Diagnostic génétique préimplantatoire

Le test génétique préimplantatoire se compose de deux méthodes légèrement différentes.

Le diagnostic génétique préimplantatoire (PGD) pour les couples fertiles qui sont porteurs de maladies génétiques.

Le dépistage génétique préimplantatoire (PGS) pour les couples infertiles.

Les embryons qui subissent des essais génétiques préimplantatoires sont biopsiés le jour 3 après la récupération des ovocytes ou le jour 5 à l’étape de blastocyste. Un petit trou est créé à l’embryon (biopsie) à l’aide d’un laser et avec une micropipette, un blastomère est éliminé de chaque embryon. Au cas où la biopsie est réalisée le jour 5 au stade de blastocyste, les cellules de biopsie de trophectoderm sont enlevées (qui donnent lieu au placenta), puis les tests génétiques suivent.

PGS

Le dépistage génétique préimplantatoire est recommandé aux couples qui sont dans un programme de FIV avec des échecs récurrents, à l’âge maternel avancé, après des echecs de grossesse répétées ou d’infertilité grave des hommes.

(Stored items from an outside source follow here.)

(** [LiveSourceFingerprint]: the image of every VM that was read, and their number.
    [IS] takes NULL for equal to NULL. *)
Definition liveSourceAnchorCondition (scenario : string) (anchor : list ImageRef) (s : AdmDb) : bool :=
  let vms := List.filter (fun vm => sv_scenarioId vm =s scenario) (am_scenarioVms s) in
  Nat.eqb (length (List.filter (fun vm => existsb (fun e => bool_decide (e = sv_image vm)) anchor) vms)) (length anchor)
  && Nat.eqb (length vms) (length anchor).

(** * Admissions *)

Record AdmissionHostReadiness : Type := mkReadiness {
  ar_credentialGeneration : Z;
  ar_activeSessionId : string;
  ar_actualReportedAt : Z;
  ar_actualReportText : string;
}.
Record AdmissionHostAllocation : Type := mkAllocation {
  al_hostId : string;
  al_readiness : AdmissionHostReadiness;
  al_expectedVersion : Z;
  al_nextVersion : Z;
  al_nextDoc : HostDesiredState;
}.
(** The row of the run: the columns in [Store], [Access] and here, and [vm_count]. *)
Record NewRun : Type := mkNewRun {
  nr_row : RunRow;
  nr_course : RunCourse;
  nr_request : RunRequest;
  nr_vmCount : Z;
}.
Definition nr_runId (r : NewRun) : string := sr_runId (nr_row r).
Definition nr_userId (r : NewRun) : string := sr_userId (nr_row r).
Definition nr_organizationId (r : NewRun) : option string := sr_organizationId (nr_row r).
Definition nr_hostId (r : NewRun) : string := sr_hostId (nr_row r).
Record AdmissionCommitInput : Type := mkCommit {
  ac_run : NewRun;
  ac_sshKeyRows : list SshKeyRow;
  ac_runtimeVms : list (string * RuntimeVmSpec);
  ac_accessKeys : list (string * string);
  ac_desiredVms : list DesiredVm;
  ac_desired : AdmissionHostAllocation;
  ac_cpuMillis : Z;
  ac_reservationResources : RuntimeResourceDemand;
  ac_leaseExpiresAt : option Z;
  ac_allowDrainedAdminProof : bool;
  ac_candidateProof : option CandidateProof;
  ac_sourceAnchor : option (list ImageRef);
  ac_now : Z;
}.

Definition RUNTIME_PENDING_RESOURCE_RESERVATION_TTL_MS : Z := 5 * 60000.

Definition admissionContentAccess (run : NewRun) (allowDrainedAdminProof : bool) : AccessFields :=
  let k := nr_course run in
  mkFields (nr_userId run) (nr_organizationId run) (rk_scenarioId k) (rk_courseScopeKey k) (rk_courseId k)
    (rk_lectureId k) (rk_allowSequenceBypass k)
    (allowDrainedAdminProof || rk_allowDrainedAdminProof k || rk_allowSequenceBypass k).

Section statements.
Context `{ReportJson}.
(** Which of two violated unique columns of one insertion is reported, and the
    clock of the database while the batch runs. *)
Variable keyFirst : bool.
Variable databaseNow : Z.
Variable input : AdmissionCommitInput.

#[local] Abbreviation run := (ac_run input).
#[local] Abbreviation runId := (nr_runId run).
#[local] Abbreviation hostId := (nr_hostId run).
#[local] Abbreviation now := (ac_now input).

Definition placedForRun (s : AdmDb) (h : HostRow) : bool :=
  metalPlacementForUser (am_db s) (am_access s) (nr_userId run) (nr_organizationId run) h.

Definition relayConnected (text : string) : bool :=
  match field (JSON_parse text) "relay_connected" with
  | Some (JBool b) => b
  | Some (JNum (NInt z)) => z =? 1
  | _ => false
  end.
Definition admissionHostReadinessCondition (s : AdmDb) (h : HostRow) : bool :=
  let readiness := al_readiness (ac_desired input) in
  existsb (fun x => (hs_hostId x =s ah_id h) && hs_connected x
      && match hs_lastHeartbeatAt x with Some t => databaseNow - HOST_HEARTBEAT_TTL_MS <=? t | None => false end)
    (am_settings s)
  && sql_eq (ah_activeSessionId h) (Some (ar_activeSessionId readiness))
  && (ah_credentialGeneration h =? ar_credentialGeneration readiness)
  && existsb (fun actual => (rp_hostId actual =s ah_id h)
      && (rp_updatedAt actual =? ar_actualReportedAt readiness)
      && (databaseNow - HOST_DEGRADED_AFTER_MS <=? rp_updatedAt actual)
      && (rp_reportText actual =s ar_actualReportText readiness)
      && (bool_decide (ah_scope h = scope_platform) || relayConnected (rp_reportText actual))) (am_reports s).

(** The live anchor compares with the sixth bound value, which is the name of the
    scenario; a start writes the scenario's id there. *)
Definition anchorCondition (s : AdmDb) : bool :=
  match ac_candidateProof input, ac_sourceAnchor input with
  | Some proof, _ =>
      candidateAnchorCondition (candidateScenarioId (nr_organizationId run) (cp_revision proof)
        (rk_scenarioId (nr_course run))) proof s
  | None, Some anchor => liveSourceAnchorCondition (pt_scenarioName (rq_presentation (nr_request run))) anchor s
  | None, None => true
  end.

(** The host a run is inserted from. *)
Definition admittingHost (s : AdmDb) (h : HostRow) : bool :=
  (ah_id h =s hostId) && negb (ah_disabled h) && (ah_role h =s "agent")
  && existsb (fun x => (hs_hostId x =s ah_id h) && hs_scenarioEnabled x) (am_settings s)
  && placedForRun s h && admissionHostReadinessCondition s h
  && contentAccessCondition (am_db s) (am_access s) (admissionContentAccess run (ac_allowDrainedAdminProof input))
  && negb (runsHeldCondition (ac_allowDrainedAdminProof input) s)
  && anchorCondition s.

Definition admissionExecution : ExecutionRow :=
  mkExecution (nullish (sr_runtimeExecutionId (nr_row run)) runId) (nr_userId run) (nr_organizationId run)
    (Some hostId) None "scenario" runId 1 None None ex_provisioning (ac_leaseExpiresAt input) None None now now.
Definition runtimeExecutionStatement : AdmStmt := fun s =>
  if existsb (fun h => (ah_id h =s hostId) && negb (ah_disabled h) && placedForRun s h) (db_hosts (am_db s))
  then on_store (insertExecution admissionExecution) s
  else Ok (s, 0).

Au cours de la procédure, les embryons qui sont produits in vitro après la FIV sont biologisés et contrôlés pour des aneuploïdes (anomalies chromosomiques structurelles ou numériques). Le transfert d’embryon est programmé après 2 jours, jour 5 de l’embryon, si des embryons euploïdes sont disponibles après les tests.

PGD

Le diagnostic génétique préimplantatoire est recommandé pour les couples qui sont malades ou qui sont porteurs d’une maladie génétique ou qu’ils ont déjà un enfant qui souffre d’une maladie génétique telle que Thalassaimia, Fibrose kystique, Atrophie musculaire spinale ou Dystrophie musculaire de Duchenne.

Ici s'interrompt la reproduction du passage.